I mean now you're talking about a simple injection, a little bit of training, and then we don't even need to be there. This is a very important distinction, Marissa. I'm glad for the question because this is not like a OR procedure or even a sacral neuromodulation procedure that might be done in an ASC, where we have to be there.

We're there on every case, and we're there to program those patients and so forth. In this case, you train the folks how to do the injections, and then they're on their own, like you don't -- we don't need to be there.

So this should not be a time stock, and it should not be a distraction. We've got highly skilled nurses in our clinical specialist team that certainly can support the training here. And this is one of those products that's super hot, and we also don't see this as a heavy lift by our sales force.

So this is one of the reasons why we don't believe it's going to be a distraction, it's because we don't need to be there for every case. You got to get -- you get people trained up, you get them in front of a pig bladder, they do some injections, maybe do a couple of cases that day, and then you pop in and you see how it's going from time to time. But that's -- lot of really cool leverage from that standpoint.

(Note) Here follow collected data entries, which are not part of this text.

Lemma remove_split pq1 t pq2 : NoDup (pq1 ++ t :: pq2) ->
  z_priq_simple_remove (pq1 ++ t :: pq2) t = pq1 ++ pq2.
Proof.
  intros Hnd. apply NoDup_app in Hnd as (_ & H1 & H2). apply NoDup_cons in H2 as [H2 _].
  unfold z_priq_simple_remove. rewrite filter_app, filter_cons_False by naive_solver.
  rewrite !filter_ne_id; [done|done|]. intros Hx. apply (H1 t); set_solver.
Qed.

Lemma sorted_app_inv pq1 pq2 : prio_sorted (pq1 ++ pq2) ->
  prio_sorted pq1 /\ prio_sorted pq2 /\ forall x y, x ∈ pq1 -> y ∈ pq2 -> before_eq x y.
Proof.
  induction pq1 as [|x pq1 IH]; simpl.
  - intros. split; [constructor|]. split; [done|]. set_solver.
  - intros Hs. apply StronglySorted_inv in Hs as [Hs Hx].
    destruct (IH Hs) as (H1 & H2 & H3). apply Forall_app in Hx as [Hx1 Hx2].
    split; [by constructor|]. split; [done|]. intros a b [->|Ha]%elem_of_cons Hb; [|by apply H3].
    rewrite Forall_forall in Hx2. by apply Hx2.
Qed.

(** On a sorted queue yielding is removing and adding back. *)
Lemma yield_remove_add pq t : prio_sorted pq -> NoDup pq -> t ∈ pq ->
  z_priq_simple_yield thr pq t = z_priq_simple_add thr (z_priq_simple_remove pq t) t.
Proof.
  intros Hs Hnd (pq1 & pq2 & ->)%list_elem_of_split.
  rewrite remove_split by done. apply sorted_app_inv in Hs as (_ & _ & Hs).
  rewrite add_skip by (apply Forall_forall; intros; apply Hs; set_solver).
  clear Hs. apply NoDup_app in Hnd as (_ & Hnd & _).
  induction pq1 as [|x pq1 IH]; simpl.
  - by rewrite decide_True.
  - rewrite decide_False by (intros ->; apply (Hnd t); set_solver). by rewrite IH by set_solver.
Qed.
End order.

(** ** Adding keeps a queue sorted *)

Section sorting.
Context `{Config} (thr : tid -> k_thread).

(** The API rule on deadlines: those that are compared live within one half
    of the 32-bit modulus space. *)
Definition deadlines_ok (ts : list tid) : Prop :=
  CONFIG_SCHED_DEADLINE = true ->
  exists base, forall t, t ∈ ts -> u32 ((thr t).(prio_deadline) - base) < 2 ^ 31.

Lemma prio_cmp_prio t1 t2 : CONFIG_SCHED_DEADLINE = false ->
  z_sched_prio_cmp thr t1 t2 = (thr t2).(prio) - (thr t1).(prio).
Proof.
  intros Hd. unfold z_sched_prio_cmp. rewrite Hd.
  destruct (Z.eqb_spec (thr t1).(prio) (thr t2).(prio)); simpl; lia.
Qed.

Lemma deadline_diff a b base :
  u32 (a - base) < 2 ^ 31 -> u32 (b - base) < 2 ^ 31 ->
  i32 (u32 (u32 b - u32 a)) = u32 (b - base) - u32 (a - base) /\
  (u32 a = u32 b <-> u32 (a - base) = u32 (b - base)).
Proof.
  intros Ha Hb. pose proof (Z.mod_pos_bound (a - base) (2 ^ 32)).
  pose proof (Z.mod_pos_bound (b - base) (2 ^ 32)). unfold i32, sint, u32 in *.
  set (ra := (a - base) mod 2 ^ 32) in *. set (rb := (b - base) mod 2 ^ 32) in *.
  assert (Ea : exists q, a = base + ra + q * 2 ^ 32)
    by (exists ((a - base) / 2 ^ 32); pose proof (Z.div_mod (a - base) (2 ^ 32)); lia).
  assert (Eb : exists q, b = base + rb + q * 2 ^ 32)
    by (exists ((b - base) / 2 ^ 32); pose proof (Z.div_mod (b - base) (2 ^ 32)); lia).
  destruct Ea as [qa Ea], Eb as [qb Eb].
  rewrite <- Zminus_mod, Zplus_mod_idemp_l.
  split.
  - change (32 - 1) with 31.
    replace (b - a + 2 ^ 31) with (rb - ra + 2 ^ 31 + (qb - qa) * 2 ^ 32) by lia.
    rewrite Z_mod_plus_full, Z.mod_small; lia.
  - split; intros E.
    + unfold ra, rb. rewrite (Zminus_mod a), (Zminus_mod b). by rewrite E.
    + rewrite Ea, Eb, !Z_mod_plus_full. by rewrite E.
Qed.

(** On such threads [before_eq] is the lexicographic order of priority and
    deadline. *)
Lemma before_eq_rank ts : deadlines_ok ts -> exists r : tid -> Z,
  forall x y, x ∈ ts -> y ∈ ts ->
    (before_eq thr x y <->
       (thr x).(prio) < (thr y).(prio) \/ (thr x).(prio) = (thr y).(prio) /\ r x <= r y) /\
    (0 < z_sched_prio_cmp thr y x <->
       (thr y).(prio) < (thr x).(prio) \/ (thr x).(prio) = (thr y).(prio) /\ r y < r x).
Proof.
  intros Hd. unfold before_eq. destruct CONFIG_SCHED_DEADLINE eqn:Edl.
  - destruct (Hd Edl) as [base Hb].
    exists (fun t => u32 ((thr t).(prio_deadline) - base)). intros x y Hx Hy.
    destruct (deadline_diff _ _ _ (Hb x Hx) (Hb y Hy)) as [E1 E2].
    destruct (deadline_diff _ _ _ (Hb y Hy) (Hb x Hx)) as [E3 _].
    unfold z_sched_prio_cmp. rewrite Edl.
    destruct (Z.eqb_spec (thr y).(prio) (thr x).(prio)) as [E|E]; simpl; [|lia].
    destruct (Z.eqb_spec (u32 (thr y).(prio_deadline)) (u32 (thr x).(prio_deadline))) as [E'|E'];
      simpl; [symmetry in E'; apply E2 in E'; lia|].
    rewrite E3. lia.
  - exists (fun _ => 0). intros x y _ _. rewrite prio_cmp_prio by done. lia.
Qed.

Lemma add_sorted pq t : deadlines_ok (t :: pq) -> prio_sorted thr pq ->
  prio_sorted thr (z_priq_simple_add thr pq t).
Proof.
  intros Hd Hs. destruct (before_eq_rank _ Hd) as [r Hr].
  rewrite add_is_insert_when.
  destruct (insert_when_split (fun x => 0 <? z_sched_prio_cmp thr t x) t pq)
    as (xs1 & xs2 & -> & -> & H1 & H2).
  apply sorted_app_inv in Hs as (Hs1 & Hs2 & Hs12). rewrite Forall_forall in H1.
  assert (Ht1 : forall x, x ∈ xs1 -> before_eq thr x t).
  { intros x Hx. specialize (H1 x Hx). simpl in H1. unfold before_eq. lia. }
  assert (Ht2 : Forall (before_eq thr t) xs2).
  { destruct xs2 as [|h xs2]; [constructor|]. specialize (H2 h eq_refl).
    apply StronglySorted_inv in Hs2 as [_ Hh]. rewrite Forall_forall in *.
    intros y Hy. apply Z.ltb_lt in H2.
    apply (Hr h t) in H2; [|set_solver..]. apply (Hr t y); [set_solver..|].
    apply elem_of_cons in Hy as [->|Hy]; [lia|]. specialize (Hh y Hy).
    apply (Hr h y) in Hh; [|set_solver..]. lia. }
  clear H1 H2 Hd Hr. induction xs1 as [|x xs1 IH]; simpl.
  - by constructor.
  - apply StronglySorted_inv in Hs1 as [Hs1 Hx]. constructor.
    + apply IH; [done|set_solver|set_solver].
    + apply Forall_app. split; [done|]. constructor; [set_solver|].
      rewrite Forall_forall. intros y Hy. apply Hs12; set_solver.
Qed.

So -- and the volume, this is another point, I think, we'll make. Now granted, the question came up about selling price. So you're talking about good customers that are going to contribute about $100,000 a year. That's around 100 procedures.

But there's no reason why the average urologist or urogynecologist cannot do at least 100 of these patients per year. This is a much bigger -- or many more patients that they would be treating than they currently do, let's say, with sacral neuromodulation. So that's kind of how we see this. And bigger practices could have much bigger volumes. So this is not about messing around with a bunch of people that are going to dabble and do a injection here or there.

So that's kind of how we view this. And I want to emphasize the fact that we've been looking at this for well over a year. I didn't just wake up yesterday and decide that we should buy this product line. And we've done a lot of diligence, and we feel really comfortable. And there's no question that this is one of the most talked about products in urology and urogynecology today. So I think we got it at the right time, and this company -- this product line, we believe, will flourish greatly in our hands.

Operator

And we've no further questions at this time. I'd like to turn it over to Ray for closing comments.

R
Raymond Cohen
executive

Super. Thank you, operator, and thank you, everybody, for listening in. We appreciate your questions and your support and interest in Axonics, and we look forward to talking with you all again, and have a good evening.

Operator

And thank you, ladies and gentlemen. This concludes today's conference. Thank you for participating. You may now disconnect.